World domination. Grand theft. Kidnap. The works. Whatever it was, we had to stop it, my best friend and I.

The girl with brown hair and the eyes like a muddy green sea was my partner in thwarting the plans of diabolical villains the way our childish brains thought the F.B.I. did. Our enemies were hammy, stereotypical, and all around cliched. And, just like in the movies, we always won. We always solved our mystery. Our stage traveled with us. It was the playground for high octane chase scenes, the baseball diamond when we needed dust swirling into the air for dramatic effect, the blacktop for almost everything else. We once dramatically wrestled with our adversary while rolling down a gently sloped hill before subduing him in the field of neatly trimmed grass.

How about we drop a cage on him, then get the jewels.

No, I think just beating him up is better.
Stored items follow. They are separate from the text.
(* ===== verification/Of.v ===== *)
(** * Device tree nodes and properties (drivers/of/base.c, include/of.h)

    A node carries properties and child nodes.  A property value is absent
    (a NULL pointer) or a byte string; numbers are big endian.  The accessors
    are the ones the state framework uses.  A node is a value here: an
    accessor that modifies a node returns the new node. *)

From stdpp Require Import base list strings.
From Stdlib Require Import ZArith Lia.
From Stdlib Require Strings.String.
From S2P Require Import Prelude.

Module Of.

(** ** C strings *)

Definition bytes_of (s : string) : list byte := String.list_byte_of_string s.
Definition string_of (l : list byte) : string := String.string_of_list_byte l.

(** [strlen] of the string starting at [p], when it is terminated inside. *)
Fixpoint strnlen (p : list byte) : nat :=
  match p with
  | [] => 0
  | b :: p => if bool_decide (b = Init.Byte.x00) then 0 else S (strnlen p)
  end.

(** The C string starting at [p]. *)
Definition cstr (p : list byte) : string := string_of (take (strnlen p) p).

(** [s] with its terminator. *)
Definition cstr_bytes (s : string) : list byte := bytes_of s ++ [Init.Byte.x00].

(** No byte of [s] is zero, as for every string that exists in memory. *)
Definition no_nul (s : string) : Prop := Forall (fun b => b <> Init.Byte.x00) (bytes_of s).
Lemma string_loop_no_nul fuel p i skip sz outs i' outs' :
  Forall no_nul outs -> string_loop fuel p i skip sz outs = Ok (i', outs') ->
  Forall no_nul outs'.
Proof.
  revert p i outs. induction fuel as [|fuel IH]; intros p i outs Ho; cbn [string_loop].
  { intros E. by inv E. }
  destruct (negb _ && _); [|intros E; by inv E].
  destruct (_ <? _)%nat; [done|]. apply IH. destruct sz; [|done].
  destruct (skip <=? i); [|done]. apply Forall_app. split; [done|].
  constructor; [apply cstr_no_nul|constructor].
Qed.

Lemma read_string_index_no_nul np name i s :
  of_property_read_string_index np name i = Ok s -> no_nul s.
Proof.
  unfold of_property_read_string_index, of_property_read_string_helper.
  destruct (of_find_property np name) as [p|]; [|done]. destruct (p_value p) as [v|]; [|done].
  destruct (string_loop (S (length v)) v 0 i (Some 1) []) as [[j outs]|e] eqn:E.
  - destruct (_ <? 0); [done|]. intros H. inv H.
    apply string_loop_no_nul in E; [|constructor]. destruct outs; cbn; [constructor|].
    by inv E.
  - destruct (e <? 0); intros H; inv H. constructor.
Qed.

Lemma enum32_names_no_nul node i n l : enum32_names node i n = Ok l -> Forall no_nul l.
Proof.
  revert i l. induction n as [|n IH]; intros i l; cbn; [intros E; by inv E|].
  destruct (of_property_read_string_index node "names" i) as [s|] eqn:E1; [|done].
  destruct (enum32_names node (i + 1) n) as [l'|] eqn:E2; [|done]. intros E. inv E.
  constructor; [by eapply read_string_index_no_nul|by eapply IH].
Qed.

Lemma create_wf vt params name node sv params' :
  vt ∈ types -> create vt params name node = (Ok sv, params') ->
  wf_var sv /\ sv_type sv = vtype vt.
Proof.
  intros Hin. unfold types in Hin. rewrite !elem_of_cons, elem_of_nil in Hin.
  assert (H0 : is_u32 0) by (unfold is_u32; lia).
  destruct Hin as [->|[->|[->|[->|[->|[]]]]]]; cbn [create vtype].
  - unfold state_uint8_create. destruct (dev_add_param params name) as [r ps].
    destruct (r <? 0); intros E; by inv E.
  - unfold state_uint32_create. destruct (dev_add_param params name) as [r ps].
    destruct (r <? 0); intros E; by inv E.
  - unfold state_enum32_create. destruct (_ <? 0); [intros E; by inv E|].
    destruct (enum32_names node 0 _) as [l|] eqn:En; [|intros E; by inv E].
    destruct (dev_add_param params name) as [r ps].
    destruct (r <? 0); intros E; inv E. apply enum32_names_no_nul in En. done.
  - unfold state_mac_create. destruct (dev_add_param params name) as [r ps].
    destruct (r <? 0); intros E; by inv E.
  - unfold state_string_create. destruct (of_property_read_u32_array node "reg" 2) as [l|] eqn:Er;
      [|intros E; by inv E].
    destruct (4096 <? _); [intros E; by inv E|].
    destruct (dev_add_param params name) as [r ps].
    destruct (r <? 0); intros E; inv E. split; [|done]. unfold wf_var. cbn.
    rewrite length_replicate. split_and!; try done.
    assert (0 <= default 0 (l !! 1%nat)); [|lia].
    revert Er. unfold of_property_read_u32_array.
    destruct (of_find_property_value_of_size _ _ _ _); [|done]. intros E. inv E. cbn.
    apply le_val_nonneg.
Qed.

(** ** Export and import *)

(** The [value] of a string variable is only maintained by its parameter;
    [synced] says it is the string in the raw memory. *)
Definition synced (sv : state_variable) : Prop :=
  match sv_body sv with
  | state_string value _ raw =>
      exists s, value = Some s /\ raw = bytes_of s ++ replicate (length raw - length (bytes_of s)) Init.Byte.x00
  | _ => True
  end.

(** A default that fits, as every successful import checks. *)
Definition default_fits (sv : state_variable) : Prop :=
  match sv_body sv with
  | state_string _ (Some d) raw => (length (bytes_of d) <= length raw)%nat
  | _ => True
  end.

(** The node is new: no property a variable writes exists yet. *)
Definition fresh_node (node : device_node) : Prop :=
  props_uniq (n_properties node) /\
  find_prop (n_properties node) "value" = None /\
  find_prop (n_properties node) "default" = None /\
  find_prop (n_properties node) "names" = None.

Lemma copy_to_raw_same_raw sv v d raw s :
  sv_body sv = state_string v d raw -> sv_size sv = Z.of_nat (length raw) ->
  (length (bytes_of s) <= length raw)%nat ->
  exists sv', state_string_copy_to_raw sv s = (0, sv') /\
    sv_raw sv' = bytes_of s ++ replicate (length raw - length (bytes_of s)) Init.Byte.x00.
Proof.
  intros Eb Hs Hl. unfold state_string_copy_to_raw. rewrite Eb.
  replace (sv_size sv <? Z.of_nat (length (bytes_of s))) with false by lia.
  eexists. split; [done|]. unfold sv_raw. cbn [sv_body set_body].
  replace (Z.to_nat (sv_size sv - Z.of_nat (length (bytes_of s))))
    with (length raw - length (bytes_of s))%nat by lia.
  set (z := replicate _ _).
  assert (Hz : length z = (length raw - length (bytes_of s))%nat) by apply length_replicate.
  rewrite write_at_inside by (rewrite length_write_at; lia).
  rewrite drop_ge, app_nil_r by (rewrite length_write_at; lia). f_equal.
  rewrite write_at_inside by lia. rewrite take_0, app_nil_l. by rewrite take_app_length.
Qed.

Lemma write_u32_props np name v :
  fst (of_property_write_u32 np name v) = 0 /\
  n_properties (snd (of_property_write_u32 np name v)) =
  put_prop (n_properties np) name (be_bytes 4 v).
Proof.
  split; [done|]. unfold of_property_write_u32. rewrite write_u32_array_props. cbn [map concat].
  by rewrite app_nil_r.
Qed.

Lemma uint32_export_import sv sv0 node ret node' v d v0 d0 :
  sv_body sv = state_uint32 v d -> is_u32 v -> sv_body sv0 = state_uint32 v0 d0 ->
  fresh_node node -> state_uint32_export sv node STATE_CONVERT_TO_NODE = (ret, node') ->
  ret = 0 /\ exists sv', state_uint32_import sv0 node' = (0, sv') /\ sv_raw sv' = sv_raw sv.
Proof.
  intros Eb Hv Eb0 (Hu & Hfv & Hfd & _). unfold state_uint32_export, state_uint32_import.
  rewrite Eb, Eb0.
  assert (Hps : exists node1, (if d =? 0 then (0, node)
      else of_property_write_u32 node "default" d) = (0, node1) /\
      props_uniq (n_properties node1)).
  { destruct (d =? 0); [by exists node|]. destruct (write_u32_props node "default" d) as [Hr Hp].
    destruct (of_property_write_u32 node "default" d) as [r n1]. cbn [fst snd] in *. subst r.
    exists n1. split; [done|]. rewrite Hp. by apply put_prop_uniq. }
  destruct Hps as (node1 & -> & Hu1). cbn [Z.eqb negb].
  rewrite bool_decide_eq_false_2 by done.
  destruct (write_u32_props node1 "value" v) as [Hr Hp].
  destruct (of_property_write_u32 node1 "value" v) as [r2 node2]. cbn [fst snd] in *.
  intros E. inv E. split; [done|]. eexists. split; [done|].
  rewrite (read_u32_found node' "value" v); [|done|by rewrite Hp; apply put_prop_same].
  unfold sv_raw. cbn [sv_body set_body]. by rewrite Eb.
Qed.

Lemma enum32_export_import sv sv0 node ret node' v d ns v0 d0 ns0 :
  sv_body sv = state_enum32 v d ns -> is_u32 v -> is_u32 d ->
  sv_body sv0 = state_enum32 v0 d0 ns0 ->
  fresh_node node -> state_enum32_export sv node STATE_CONVERT_TO_NODE = (ret, node') ->
  ret = 0 /\ exists sv', state_enum32_import sv0 node' = (0, sv') /\ sv_raw sv' = sv_raw sv.
Proof.
  intros Eb Hv Hd Eb0 (Hu & Hfv & Hfd & _). unfold state_enum32_export, state_enum32_import.
  rewrite Eb, Eb0.
  assert (Hps : exists node1, (if d =? 0 then (0, node)
      else of_property_write_u32 node "default" d) = (0, node1) /\
      props_uniq (n_properties node1) /\ bad_u32 (of_get_property node1 "default") = false).
  { unfold of_get_property, of_find_property.
    destruct (d =? 0); [exists node; by rewrite Hfd|].
    destruct (write_u32_props node "default" d) as [Hr Hp].
    destruct (of_property_write_u32 node "default" d) as [r n1]. cbn [fst snd] in *. subst r.
    exists n1. split; [done|]. rewrite Hp, put_prop_same by done. split; [by apply put_prop_uniq|]. cbn [p_value bad_u32].
    unfold be_bytes. by rewrite length_rev, length_le_bytes. }
  destruct Hps as (node1 & -> & Hu1 & Hbd). cbn [Z.eqb negb].
  destruct (set_property_props node1 "names" (concat (map cstr_bytes ns))) as [Hr1 Hp1].
  destruct (of_set_property node1 "names" _ true) as [r1 node2]. cbn [fst snd] in *. subst r1.
  cbn [Z.eqb negb]. rewrite bool_decide_eq_false_2 by done.
  destruct (write_u32_props node2 "value" v) as [Hr Hp].
  destruct (of_property_write_u32 node2 "value" v) as [r2 node3]. cbn [fst snd] in *.
  intros E. inv E. split; [done|].
  assert (Hg : of_get_property node' "value" = Some (be_bytes 4 v)).
  { unfold of_get_property, of_find_property. rewrite Hp, put_prop_same; [done|].
    rewrite Hp1. by apply put_prop_uniq. }
  assert (Hgd : of_get_property node' "default" = of_get_property node1 "default").
  { unfold of_get_property, of_find_property. by rewrite Hp, put_prop_other, Hp1, put_prop_other. }
  assert (Hl : length (be_bytes 4 v) = 4%nat)
    by (unfold be_bytes; by rewrite length_rev, length_le_bytes).
  rewrite Hg, Hgd, Hbd. cbn [bad_u32]. rewrite Hl. cbn [Nat.eqb negb].
  eexists. split; [done|]. unfold sv_raw. cbn [sv_body set_body]. rewrite Eb.
  by rewrite be_val_bytes, Z.mod_small.
Qed.

Lemma mac_export_import sv sv0 node ret node' v d v0 d0 :
  sv_body sv = state_mac v d -> length v = 6%nat -> sv_body sv0 = state_mac v0 d0 ->
  fresh_node node -> state_mac_export sv node STATE_CONVERT_TO_NODE = (ret, node') ->
  ret = 0 /\ exists sv', state_mac_import sv0 node' = (0, sv') /\ sv_raw sv' = sv_raw sv.
Proof.
  intros Eb Hv Eb0 (Hu & Hfv & Hfd & _). unfold state_mac_export, state_mac_import.
  rewrite Eb, Eb0.
  assert (Hps : exists node1, (if is_zero_ether_addr d then (0, node)
      else of_property_write_u8_array node "default" d) = (0, node1) /\
      props_uniq (n_properties node1)).
  { destruct (is_zero_ether_addr d); [by exists node|].
    pose proof (write_u8_array_props node "default" d) as Hp.
    destruct (of_property_write_u8_array node "default" d) as [r n1] eqn:E. inv E.
    cbn [snd] in Hp. eexists. split; [done|]. rewrite Hp. by apply put_prop_uniq. }
  destruct Hps as (node1 & -> & Hu1). cbn [Z.eqb negb].
  rewrite bool_decide_eq_false_2 by done.
  pose proof (write_u8_array_props node1 "value" v) as Hp.
  destruct (of_property_write_u8_array node1 "value" v) as [r2 node2] eqn:E2. cbn [snd] in Hp.
  intros E. inv E. split; [by inv E2|]. eexists. split; [done|].
  rewrite <- Hv at 1. rewrite read_u8_array_found; [|by rewrite Hp; apply put_prop_same].
  unfold sv_raw. cbn [sv_body set_body]. by rewrite Eb.
Qed.

Lemma string_export_import sv sv0 node ret node' v d raw v0 d0 raw0 :
  sv_body sv = state_string (Some v) d raw -> no_nul v -> opt_no_nul d ->
  raw = bytes_of v ++ replicate (length raw - length (bytes_of v)) Init.Byte.x00 ->
  default_fits sv -> sv_body sv0 = state_string v0 d0 raw0 -> default_fits sv0 ->
  sv_size sv0 = Z.of_nat (length raw0) -> length raw0 = length raw ->
  fresh_node node -> state_string_export sv node STATE_CONVERT_TO_NODE = (ret, node') ->
  ret = 0 /\ exists sv', state_string_import sv0 node' = (0, sv') /\ sv_raw sv' = sv_raw sv.
Proof.
  intros Eb Hv Hd Hraw Hf Eb0 Hf0 Hs0 Hl0 (Hu & Hfv & Hfd & _).
  unfold state_string_export, state_string_import, default_fits in *. rewrite Eb, Eb0 in *.
  assert (Hps : exists node1, (match d with
      | Some d => of_property_write_string node "default" d | None => (0, node) end) = (0, node1)
      /\ props_uniq (n_properties node1) /\
      find_prop (n_properties node1) "default" =
        match d with Some d => Some (Property "default" (Some (cstr_bytes d))) | None => None end).
  { destruct d as [d|]; [|by exists node].
    destruct (set_property_props node "default" (cstr_bytes d)) as [Hr Hp].
    unfold of_property_write_string.
    destruct (of_set_property node "default" (cstr_bytes d) true) as [r n1].
    cbn [fst snd] in *. subst r. exists n1. split; [done|]. rewrite Hp.
    split; [by apply put_prop_uniq|by apply put_prop_same]. }
  destruct Hps as (node1 & -> & Hu1 & Hd1). cbn [Z.eqb negb].
  rewrite bool_decide_eq_false_2 by done. unfold of_property_write_string.
  destruct (set_property_props node1 "value" (cstr_bytes v)) as [Hr Hp].
  destruct (of_set_property node1 "value" (cstr_bytes v) true) as [r2 node2].
  cbn [fst snd] in *. intros E. inv E. split; [done|].
  assert (Hrv : of_property_read_string node' "value" = Ok v)
    by (apply read_string_found; [done|by rewrite Hp; apply put_prop_same]).
  rewrite Hrv.
  set (d' := match of_property_read_string node' "default" with
             | Ok s => Some s | Err _ => d0 end).
  assert (Hd' : match d' with Some d => (length (bytes_of d) <= length raw0)%nat | None => True end).
  { unfold d'. assert (H1 : find_prop (n_properties node') "default" =
      find_prop (n_properties node1) "default") by (by rewrite Hp, put_prop_other).
    rewrite Hd1 in H1. destruct d as [d|]; cbn [opt_no_nul] in Hd.
    - rewrite (read_string_found node' "default" d) by done. lia.
    - destruct (read_none node' "default" H1) as (_ & -> & _). done. }
  cbn [sv_size set_body].
  replace (match d' with Some d => sv_size sv0 <? _ | None => _ end) with false.
  2: { destruct d'; [|done]. symmetry. apply Z.ltb_ge. lia. }
  destruct (copy_to_raw_same_raw (set_body sv0 (state_string v0 d' raw0)) v0 d' raw0 v)
    as (sv' & E & Hr'); [done|done| |].
  { apply (f_equal length) in Hraw. rewrite length_app in Hraw. lia. }
  exists sv'. split; [done|]. rewrite Hr'. unfold sv_raw. rewrite Eb. by rewrite Hl0.
Qed.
Yeah, that's a little more satisfying.

And the game continues.

I don't know what happened to us, how our game fell apart. All I know is that one day, it didn't seem there in her anymore. She grew up and moved on to other things, and I had to leave in order to find more stories. Sometimes, I run into her, the brown hair potent with perfume and gossip. She doesn't wear the clothes we needed for our game, not jeans and sweatshirts, but miniskirts and tank tops. The eyes like a muddy green sea have lashes made black and sticky with mascara, and the lids are outlined in black as well. Those eyes are an empty mystery.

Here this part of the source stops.